Try it →
Which lines below contain "content"? Copy every one of them.

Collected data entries

Lemma plainSet_proto d key x :
  dProto (plainSet d key x) =
    if bool_decide (key = "__proto__" /\ kind x = KObj) then PItem x else dProto d.
Proof.
  unfold plainSet. case_bool_decide as Hk; cbn.
  - destruct (kind x) eqn:E; [rewrite bool_decide_false by naive_solver; reflexivity
    | rewrite bool_decide_false by naive_solver; reflexivity | now rewrite bool_decide_true].
  - rewrite bool_decide_false by naive_solver. reflexivity.
Qed.

Lemma plainSet_keys d key x k v :
  dOwn (plainSet d key x) !! k = Some v -> dOwn d !! k = Some v \/ key = k.
Proof.
  unfold plainSet. case_bool_decide; [destruct (kind x); auto|].
  cbn. rewrite lookup_insert_Some. intros [[-> _] | [_ H']]; auto.
Qed.

(** ** The [forEach] loop *)

(** While every item filed under [__proto__] is safe, the loop runs as
    on the object literal. *)
Lemma foldl_dictStep_plain getKey ps d :
  plainDict d -> Forall (λ p, keyOf getKey p.1 p.2 = "__proto__" -> protoSafe p.2) ps ->
  foldl (dictStep getKey) (DOk d) ps = DOk (foldl (plainStep getKey) d ps).
Proof.
  revert d; induction ps as [|p ps IH]; intros d Hd Hs; [reflexivity|].
  apply Forall_cons in Hs as [Hp Hs]. cbn [foldl dictStep].
  rewrite dictSet_plain by assumption. apply IH; [now apply plainSet_plain | exact Hs].
Qed.

Lemma foldl_plainStep_keys getKey ps d k v :
  dOwn (foldl (plainStep getKey) d ps) !! k = Some v ->
  dOwn d !! k = Some v \/ exists p, p ∈ ps /\ keyOf getKey p.1 p.2 = k.
Proof.
  revert d; induction ps as [|p ps IH]; intros d H; cbn in H; [auto|].
  destruct (IH _ H) as [H' | (q & Hq & Hk)].
  - destruct (plainSet_keys _ _ _ _ _ H') as [? | ?]; [auto|].
    right. exists p. split; [apply list_elem_of_here | assumption].
  - right. exists q. split; [apply list_elem_of_further|]; assumption.
Qed.

Lemma foldl_zip_seq g s l d :
  foldl (plainStep (Some g)) d (zip (seq s (length l)) l) = foldl (λ d x, plainSet d (g x) x) d l.
Proof. revert s d; induction l as [|x l IH]; intros s d; cbn; [reflexivity|]. apply IH. Qed.

Lemma Forall_zip_seq (P : T -> Prop) s l :
  Forall P l -> Forall (λ p, P p.2) (zip (seq s (length l)) l).
Proof.
  revert s; induction l as [|x l IH]; intros s Hl; cbn; [constructor|].
  apply Forall_cons in Hl as [Hx Hl]. constructor; [exact Hx | now apply IH].
Qed.

Section ByKey.
Variable g : T -> string.

Lemma foldl_getKey_own l d k :
  k <> "__proto__" ->
  dOwn (foldl (λ d x, plainSet d (g x) x) d l) !! k =
    match last (filter (λ x, g x = k) l) with Some v => Some v | None => dOwn d !! k end.
Proof.
  intros Hk. revert d; induction l as [|x l IH]; intros d; cbn [foldl]; [reflexivity|].
  rewrite IH, filter_cons. case_decide as Hx.
  - rewrite last_cons. destruct (last _); [reflexivity|].
    rewrite plainSet_lookup, bool_decide_true; auto.
  - destruct (last _); [reflexivity|]. rewrite plainSet_lookup, bool_decide_false; auto.
Qed.

Lemma foldl_getKey_proto l d :
  dProto (foldl (λ d x, plainSet d (g x) x) d l) =
    match last (filter (λ x, g x = "__proto__" /\ kind x = KObj) l) with
    | Some v => PItem v | None => dProto d end.
Proof.
  revert d; induction l as [|x l IH]; intros d; cbn [foldl]; [reflexivity|].
  rewrite IH, filter_cons, plainSet_proto. case_decide as Hx.
  - rewrite last_cons. destruct (last _); [reflexivity|]. now rewrite bool_decide_true.
  - destruct (last _); [reflexivity|]. now rewrite bool_decide_false.
Qed.

Lemma foldl_getKey_plain l d :
  plainDict d -> Forall (λ x, g x = "__proto__" -> protoSafe x) l ->
  plainDict (foldl (λ d x, plainSet d (g x) x) d l).
Proof.
  revert d; induction l as [|x l IH]; intros d Hd Hs; cbn [foldl]; [exact Hd|].
  apply Forall_cons in Hs as [Hx Hs]. apply IH; [now apply plainSet_plain | exact Hs].
Qed.

End ByKey.

Lemma foldl_index_lookup l s d j :
  dOwn (foldl (plainStep None) d (zip (seq s (length l)) l)) !! indexKey j =
    match (if decide (s <= j) then l !! (j - s) else None) with
    | Some v => Some v | None => dOwn d !! indexKey j end.
Proof.
  revert s d; induction l as [|x l IH]; intros s d; cbn.
  { now destruct (decide (s <= j)). }
  rewrite IH. unfold plainStep, keyOf; cbn.
  rewrite plainSet_lookup by apply indexKey_not_proto.
  destruct (decide (j = s)) as [-> | Hne].
  - rewrite (decide_False (P := S s <= s)), (decide_True (P := s <= s)), Nat.sub_diag
      by lia. now rewrite bool_decide_true.
  - rewrite bool_decide_false by (intros E; apply Hne; symmetry; now apply indexKey_inj).
    destruct (decide (S s <= j)); [rewrite (decide_True (P := s <= j)) by lia
      | rewrite (decide_False (P := s <= j)) by lia]; [|reflexivity].
    replace (j - s) with (S (j - S s)) by lia. reflexivity.
Qed.

Lemma foldl_index_proto l s d :
  dProto (foldl (plainStep None) d (zip (seq s (length l)) l)) = dProto d.
Proof.
  revert s d; induction l as [|x l IH]; intros s d; cbn; [reflexivity|].
  rewrite IH. unfold plainStep, keyOf; cbn. rewrite plainSet_proto, bool_decide_false; [reflexivity|].
  intros [E _]. exact (indexKey_not_proto _ E).
Qed.

Lemma emptyDict_plain : plainDict emptyDict.
Proof. split; [exact I | apply lookup_empty]. Qed.

(** ** The dictionary [arrayToDictionary] builds *)

(** Without [getKey], the loop completes whatever the items: the
    dictionary maps the key [i.toString()] to the [i]-th item, for every
    index [i] (and nothing for an index past the end); every key it has
    reads back, by its decimal value, as the index of the item under it,
    and its prototype is [Object.prototype]. *)
Theorem arrayToDictionary_index l :
  exists d, arrayToDictionary (Some l) None = DOk d /\
  dProto d = PObjectProto /\ (forall i, dOwn d !! indexKey i = l !! i) /\
  (forall k v, dOwn d !! k = Some v ->
     indexKey (N.to_nat (Tokens.digitsValue k)) = k /\ l !! N.to_nat (Tokens.digitsValue k) = Some v).
Proof.
  cbn [arrayToDictionary]. rewrite foldl_dictStep_plain; [eexists; split; [reflexivity|]|apply emptyDict_plain|].
  2:{ apply Forall_forall. intros p _ E. destruct (indexKey_not_proto _ E). }
  split; [apply foldl_index_proto|].
  assert (Hi : forall i, dOwn (foldl (plainStep None) emptyDict (zip (seq 0 (length l)) l)) !! indexKey i = l !! i).
  { intros i. rewrite foldl_index_lookup, decide_True, Nat.sub_0_r by lia.
    destruct (l !! i); [reflexivity|apply lookup_empty]. }
  split; [exact Hi|]. intros k v Hk.
  destruct (foldl_plainStep_keys _ _ _ _ _ Hk) as [H0 | ((i, x) & _ & <-)];
    [cbn in H0; rewrite lookup_empty in H0; discriminate|].
  cbn. rewrite indexKey_value, Nat2N.id. split; [reflexivity|]. now rewrite <- Hi.
Qed.

(** C25: With [getKey], as long as every item filed under [__proto__] is
    a primitive or a plain object (one whose chain reaches
    [Object.prototype] and holds no setter, no read-only property and no
    [__proto__] of its own), the loop completes: a key other than
    [__proto__] maps to the last item [getKey] files under it (a later
    item replaces an earlier one); no item is an own [__proto__]
    property: the last object item filed under [__proto__] becomes the
    dictionary's prototype, and a primitive one is dropped. *)
Theorem arrayToDictionary_getKey l g :
  Forall (λ x, g x = "__proto__" -> protoSafe x) l ->
  exists d, arrayToDictionary (Some l) (Some g) = DOk d /\
  (forall k, k <> "__proto__" -> dOwn d !! k = last (filter (λ x, g x = k) l)) /\
  dOwn d !! "__proto__" = None /\
  dProto d = match last (filter (λ x, g x = "__proto__" /\ kind x = KObj) l) with
             | Some x => PItem x | None => PObjectProto end.
Proof.
  intros Hs. cbn [arrayToDictionary].
  rewrite foldl_dictStep_plain by (apply emptyDict_plain || exact (Forall_zip_seq _ 0 l Hs)).
  rewrite foldl_zip_seq. eexists; split; [reflexivity|]. split; [|split].
  - intros k Hk. rewrite foldl_getKey_own by exact Hk. now destruct (last _).
  - apply (foldl_getKey_plain g l emptyDict emptyDict_plain Hs).
  - rewrite foldl_getKey_proto. now destruct (last _).
Qed.

(** Once [null] or an object off [Object.prototype]'s chain is the
    prototype, nothing intercepts [__proto__] any more: the next item
    filed under it becomes an own property. *)
Lemma dictSet_proto_own d y :
  dOwn d !! "__proto__" = None ->
  (dProto d = PNull \/ exists x, dProto d = PItem x /\ found x "__proto__" = FNone /\ reachesObjectProto x = false) ->
  dictSet d "__proto__" y = DOk (mkDict (<[ "__proto__" := y ]> (dOwn d)) (dProto d)).
Proof.
  intros Ho Hp. unfold dictSet. rewrite Ho.
  destruct Hp as [-> | (x & -> & Hf & Hr)]; cbn; [reflexivity|]. now rewrite Hf, Hr.
Qed.
Example render_test :
  map liClass (items (render props0 (mkState (Some item1) (Some (createNavItemsRecursive None [] content 0)))))
  = ["nav-item "; "nav-item active"; "nav-item "] /\
  header (render props0 (mkState None None)) = Some "Test Header".
Proof. split; reflexivity. Qed.

Lemma render_marks_active_witness :
  In item1 (createNavItemsRecursive None [] content 0) /\
  List.length (items (render props0 (mkState (Some item1) (Some (createNavItemsRecursive None [] content 0))))) = 3%nat.
Proof.
  assert (H : In item1 (createNavItemsRecursive None [] content 0)) by (right; left; reflexivity).
  split; [exact H|].
  destruct (render_marks_active props0 None content item1 H) as [E _]. rewrite E. reflexivity.
Defined.

End NavTests.

End Nav.
(** ** Events of the window *)

(** A [scroll] event: every listener, a throttled function (TimingUtils
    lines 13-19), records its arguments and requests a frame unless one
    is pending. *)
Definition throttledCall (w : World) (n : nat) : World :=
  match nth_error (closures w) n with
  | Some c =>
      match Timing.animationFrame c with
      | Some f => setClosure n (Timing.mkThrottle (Some tt) (Some f)) w
      | None =>
          let '(id, w) := requestFrame (ThrottleLater n) w in
          setClosure n (Timing.mkThrottle (Some tt) (Some id)) w
      end
  | None => w
  end.

Definition scroll (w : World) : World := fold_left throttledCall (scrollListeners w) w.

Section Frames.
Variable sinHalfPi cosPi : num -> num.
(** [getBoundingClientRect().top] of each anchor, by the content's
    [scrollTop]. *)
Variable rectTop : num -> nat -> num.

(** [_scrollListener] (lines 111-134), called by a throttle's [later]. *)
Definition scrollListener (w : World) : World :=
  match Nav.scrollListener (rectTop (scrollTop w)) (props (page w)) (pstate (page w)) (navigating (page w)) with
  | Some next => setState (Nav.mkState (Some next) (Nav.navItems (pstate (page w)))) w
  | None => w
  end.

(** A frame callback. *)
Definition runCallback (now : Q) (cb : FrameCb) (w : World) : World :=
  match cb with
  | UpdateAnimations =>
      match AnimFx.updateAnimations sinHalfPi cosPi effect now w with
      | AnimFx.Ret w => w
      | AnimFx.Throw w => reportError w
      end
  | ThrottleLater n =>
      match nth_error (closures w) n with
      | Some c => scrollListener (setClosure n (Timing.mkThrottle (Timing.latestArgs c) None) w)
      | None => w
      end
  end.

(** An animation frame: the callbacks pending when it starts, in order,
    each removed from the queue before it runs; one cancelled meanwhile
    is skipped. *)
Definition runPending (now : Q) (w : World) (e : Z * FrameCb) : World :=
  if existsb (fun e' => Z.eqb (fst e') (fst e)) (frameQ w)
  then runCallback now (snd e) (cancelFrame (fst e) w)
  else w.

Definition frame (now : Q) (w : World) : World := fold_left (runPending now) (frameQ w) w.

End Frames.

(** The timers due at [now] fire. *)
Definition tick (now : Q) (w : World) : World :=
  let due := filter (fun t => Qle_bool (snd (fst t)) now) (timers w) in
  let w := mkWorld (page w) (scrollTop w) (mgr w) (frameQ w) (nextFrame w) (closures w)
             (scrollListeners w) (filter (fun t => negb (Qle_bool (snd (fst t)) now)) (timers w))
             (nextTimer w) (errors w) in
  fold_left (fun w t => match snd t with EndNavigation => setPage (withNavigating false (page w)) w end) due w.

Inductive Event : Type :=
| EMount (cs : list Nav.Elem)
| EClick (now : Q) (index : nat)
| EScroll
| EFrame (now : Q)
| ETick (now : Q)
| ERerender (p : Nav.NavigationPageProps)
| EUnmount.

Section Step.
Variable sinHalfPi cosPi : num -> num.
Variable rectTop : num -> nat -> num.

Definition isMounted (w : World) : bool := match phase (page w) with Mounted => true | _ => false end.

(** An event, when it can happen: the page mounts once, is clicked and
    re-rendered while mounted, unmounts once; the window's events come at
    any time. *)
Definition step (w : World) (ev : Event) : World :=
  match ev with
  | EMount cs => match phase (page w) with Constructed => mount cs w | _ => w end
  | EClick now i => if isMounted w then navigateToItem now i w else w
  | EScroll => scroll w
  | EFrame now => frame sinHalfPi cosPi rectTop now w
  | ETick now => tick now w
  | ERerender p => if isMounted w then rerender p w else w
  | EUnmount => if isMounted w then unmount w else w
  end.

Definition run (w : World) (evs : list Event) : World := fold_left step evs w.

End Step.

(** [new NavigationPage(props)] (lines 34-41) in a fresh window: frame
    and timer ids start at [1]. *)
Definition initWorld (p : Nav.NavigationPageProps) : World :=
  mkWorld (mkPage Constructed p (Nav.mkState None None) None None false) (Fin 0)
    (Anim.mkManager [] 0) [] 1 [] [] [] 1 0.

(** ** The manager's frame in the window *)

Definition isUpd (e : Z * FrameCb) : bool := match snd e with UpdateAnimations => true | _ => false end.

(** The window's frame queue as the manager needs it: ids distinct,
    positive and below the next id; every manager callback pending is the
    one [_requestId] names; with no animation [_requestId] is [0], and
    with animations its callback is pending. *)
Definition frameInv (w : World) : Prop :=
  (0 < nextFrame w)%Z /\ NoDup (map fst (frameQ w)) /\
  Forall (fun e => (0 < fst e < nextFrame w)%Z) (frameQ w) /\
  (forall e, In e (frameQ w) -> isUpd e = true -> fst e = Anim.requestId (mgr w)) /\
  (Anim.animations (mgr w) = [] -> Anim.requestId (mgr w) = 0%Z) /\
  (Anim.animations (mgr w) <> [] -> In (Anim.requestId (mgr w), UpdateAnimations) (frameQ w)).

(** After unmount with an animation [a] running. *)
Definition wedged (a : Anim.Animation) (w : World) : Prop :=
  phase (page w) = Unmounted /\ content (page w) = None /\ In a (Anim.animations (mgr w)) /\ frameInv w.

Result of this exercise →
  map liClass (items (render props0 (mkState (Some item1) (Some (createNavItemsRecursive None [] content 0)))))
  In item1 (createNavItemsRecursive None [] content 0) /\
  List.length (items (render props0 (mkState (Some item1) (Some (createNavItemsRecursive None [] content 0))))) = 3%nat.
  assert (H : In item1 (createNavItemsRecursive None [] content 0)) by (right; left; reflexivity).
  destruct (render_marks_active props0 None content item1 H) as [E _]. rewrite E. reflexivity.
(** [getBoundingClientRect().top] of each anchor, by the content's
  phase (page w) = Unmounted /\ content (page w) = None /\ In a (Anim.animations (mgr w)) /\ frameInv w.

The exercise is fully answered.